James the Cat
What parents need to know
Parents Need to Know
Parents need to know that this series (a British import), while entertaining and original, sometimes has confusing, choppy storylines. The youngest viewers may find the show's dialogue (which is all performed by two male actors who use a range of accents) and pacing hard to follow and some of the messages complex. That makes it a better fit for slightly older, more sophisticated kids who have more experience sticking with a story.
What's the story?
In British import series JAMES THE CAT, children are introduced to a group of eccentric animals who live in the large garden of a grand corner house.

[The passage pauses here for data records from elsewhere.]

(* ===== verification/Utils.v ===== *)
(** * Names of types and flags: [lib/utils.c]

    Tables and lists of names; the translations between a number and its name, and between a
    set of flags and the names of the flags; sizes and times in text; the output of dumps. *)

From stdpp Require Import strings.
From S2P Require Import Prelude Packet Netlink NlError Text Attr CStr.
Import Nl.

(** An entry of a [struct trans_tbl], or of a [struct trans_list]. *)
Record trans_tbl := mkTr { tr_i : Z; tr_a : list Z }.
Definition ent (i : Z) (a : string) : trans_tbl := mkTr i (text a).

(** ** Types *)

Fixpoint __type2str (type : Z) (buf : list Z) (len : Z) (tbl : list trans_tbl) : option (list Z) :=
  match tbl with
  | [] => snprintf buf len (48 :: 120 :: fmt_x (u32 type))
  | e :: tbl => if tr_i e =? type then snprintf buf len (tr_a e) else __type2str type buf len tbl
  end.

(** The search of the name in the table. *)
Fixpoint find_name (buf : list Z) (tbl : list trans_tbl) : option Z :=
  match tbl with
  | [] => None
  | e :: tbl => if case_eq (tr_a e) buf then Some (tr_i e) else find_name buf tbl
  end.

(** A number in text; when there are no digits, [end] stays at the start. *)
Definition str2num (buf : list Z) : Z :=
  match strtoul 0 buf with
  | Some (l, []) => if l =? ULONG_MAX then - NLE_OBJ_NOTFOUND else s32 l
  | _ => - NLE_OBJ_NOTFOUND
  end.

Definition __str2type (buf : list Z) (tbl : list trans_tbl) : Z :=
  match buf with
  | [] => - NLE_INVAL
  | _ => match find_name buf tbl with
         | Some i => i
         | None => str2num buf
         end
  end.

(** ** Flags *)

(** [memset(buf, 0, len)] *)
Definition zeroed (buf : list Z) (len : Z) : option (list Z) := st buf 0 (replicate (Z.to_nat len) 0).

Fixpoint flags_loop (flags tmp : Z) (buf : list Z) (len : Z) (tbl : list trans_tbl) : option (list Z) :=
  match tbl with
  | [] => Some buf
  | e :: tbl =>
      if negb (Z.land (tr_i e) tmp =? 0) then
        let tmp := Z.land tmp (Z.lnot (tr_i e)) in
        buf ← append buf len (tr_a e);
        buf ← (if negb (Z.land tmp flags =? 0) then append buf len [44] else Some buf);
        flags_loop flags tmp buf len tbl
      else flags_loop flags tmp buf len tbl
  end.

Definition __flags2str (flags : Z) (buf : list Z) (len : Z) (tbl : list trans_tbl) : option (list Z) :=
  buf ← zeroed buf len; flags_loop flags flags buf len tbl.

(** [!strncasecmp(a, p, len)], where [p] has at least [len] characters: [item]. *)
Definition case_prefix (item a : list Z) : bool := case_eq (take (length item) a) item.

(** The loop over the table for one item. *)
Fixpoint item_flags (item : list Z) (tbl : list trans_tbl) (flags : Z) : Z :=
  match tbl with
  | [] => flags
  | e :: tbl => item_flags item tbl (if case_prefix item (tr_a e) then Z.lor flags (tr_i e) else flags)
  end.

(** One space before an item is skipped. *)
Definition skip1 (p : list Z) : list Z := match p with 32 :: p => p | _ => p end.

(** The loop over the items; [fuel] is more than the number of characters. *)
Fixpoint str2flags_loop (fuel : nat) (p : list Z) (tbl : list trans_tbl) (flags : Z) : Z :=
  match fuel with
  | O => flags
  | S fuel =>
      match strchr 44 (skip1 p) with
      | None => item_flags (skip1 p) tbl flags
      | Some (item, t) => str2flags_loop fuel t tbl (item_flags item tbl flags)
      end
  end.

Definition __str2flags (buf : list Z) (tbl : list trans_tbl) : Z := str2flags_loop (S (length buf)) buf tbl 0.

(** ** Sizes *)

Definition word_is (p : list Z) (s : string) : bool := case_eq p (text s).

(** [None] when the product does not fit in a [long]. *)
Definition long_mul (l k : Z) : option Z :=
  let v := l * k in if (LONG_MIN <=? v) && (v <=? LONG_MAX) then Some v else None.

Definition nl_size2int (str : list Z) : option Z :=
  match strtol 0 str with
  | None => Some (- NLE_INVAL)
  | Some (l, p) =>
      match p with
      | [] => Some l
      | _ =>
          if word_is p "kb" || word_is p "k" then long_mul l 1024
          else if word_is p "gb" || word_is p "g" then long_mul l (1024 * 1024 * 1024)
          else if word_is p "gbit" then long_mul l (1024 * 1024 * 1024 / 8)
          else if word_is p "mb" || word_is p "m" then long_mul l (1024 * 1024)
          else if word_is p "mbit" then long_mul l (1024 * 1024 / 8)
          else if word_is p "kbit" then long_mul l (1024 / 8)
          else if word_is p "bit" then Some (Z.quot l 8)
          else if negb (word_is p "b") then Some (- NLE_INVAL)
          else Some l
      end
  end.

(** ** Times *)

(** The characters before a space or a tab, and the rest. *)
Fixpoint span_blank (p : list Z) : list Z * list Z :=
  match p with
  | [] => ([], [])
  | c :: p' => if (c =? 32) || (c =? 9) then ([], p) else let r := span_blank p' in (c :: r.1, r.2)
  end.

(** [!strncasecmp(p, unit, plen)], where [u] are the [plen] characters at [p]. *)
Definition unit_is (u : list Z) (unit : string) : bool := case_prefix u (text unit).

(** The factor of a unit. *)
Definition time_unit (u : list Z) : option Z :=
  match u with
  | [] => Some 1
  | _ =>
      if unit_is u "sec" then Some 1000
      else if unit_is u "min" then Some (1000 * 60)
      else if unit_is u "hour" then Some (1000 * 60 * 60)
      else if unit_is u "day" then Some (1000 * 60 * 60 * 24)
      else None
  end.

(** The total, or an error. *)
Fixpoint str2msec_loop (fuel : nat) (str : list Z) (total : Z) : Z + Z :=
  match fuel with
  | O => inr (- NLE_INVAL)
  | S fuel =>
      match strtoul 0 str with
      | None => inr (- NLE_INVAL)
      | Some (l, []) => inl (u64 (total + l))
      | Some (l, p) =>
          let r := span_blank p in
          match time_unit r.1 with
          | None => inr (- NLE_INVAL)
          | Some k =>
              let total := u64 (total + l * k) in
              match r.2 with
              | [] => inl total
              | str => str2msec_loop fuel str total
              end
          end
      end
  end.

(** Each round uses up at least one character. *)
Definition nl_str2msec (str : list Z) : Z + Z := str2msec_loop (S (length str)) str 0.

(** A part of a time: its value as an [int], and what is left. *)
Definition split_unit (msec unit : Z) : Z * Z :=
  let n := s32 (msec / unit) in (n, if 0 <? n then msec mod unit else msec).

Fixpoint msec_loop (parts : list (Z * list Z)) (buf : list Z) (len : Z) : option (list Z) :=
  match parts with
  | [] => Some buf
  | (n, u) :: parts =>
      if 0 <? n then
        t ← c_string buf;
        buf ← append buf len ((match t with [] => [] | _ => [32] end) ++ fmt_u n ++ u);
        msec_loop parts buf len
      else msec_loop parts buf len
  end.

Definition nl_msec2str (msec : Z) (buf : list Z) (len : Z) : option (list Z) :=
  let d := split_unit msec 86400000 in
  let h := split_unit d.2 3600000 in
  let m := split_unit h.2 60000 in
  let s := split_unit m.2 1000 in
  buf ← zeroed buf len;
  msec_loop [(d.1, text "d"); (h.1, text "h"); (m.1, text "m"); (s.1, text "s"); (s32 s.2, text "msec")] buf len.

James, the title character, is a regal, self-important diplomat who once lived the cozy life inside but was forced to start roughing it after his owners moved. The series chronicles the events in the garden as James and his wildlife cohorts -- a colorful group of animals that includes Rocky, an ex-prizefighting rabbit; Mrs. Lavender, an Irish snail; Ma and Pa Rat and their children; Citroen, a French dog that serves as a messenger between James and his faraway Aunt Maude; and Dennis, a pink, fire-eating dragon sent by Aunt Maude to look out for James -- learn to coexist. Many of the animals appreciate James' delusions of grandeur, but they also poke fun, contributing to much of the show's humor. When a problem comes up that only James can handle, he magically travels to foreign lands to resolve it with powerful international characters.
Is it any good?
James the Cat stretches young minds with magical ideas and characters, making it a refreshing departure from run-of-the-mill cartoon messages. And the idea of all sorts of animals living together in a garden is charming and appropriate for all ages. That said, the show can sometimes be a bit impenetrable for very young children. The stories move quickly, and some words are mumbled in foreign accents. For those reasons, it's a better fit for slightly older or more sophisticated kids.
Families can talk about...
Families can talk about why James travels the world to solve problems. What is a diplomat? Does James fit his role well? Why does he complain so often? Parents may have to explain the role of some characters. Why are Ma and Pa Rat sometimes sneaky? Why does Dennis the pink dragon appear from nowhere to help when James is in a bind?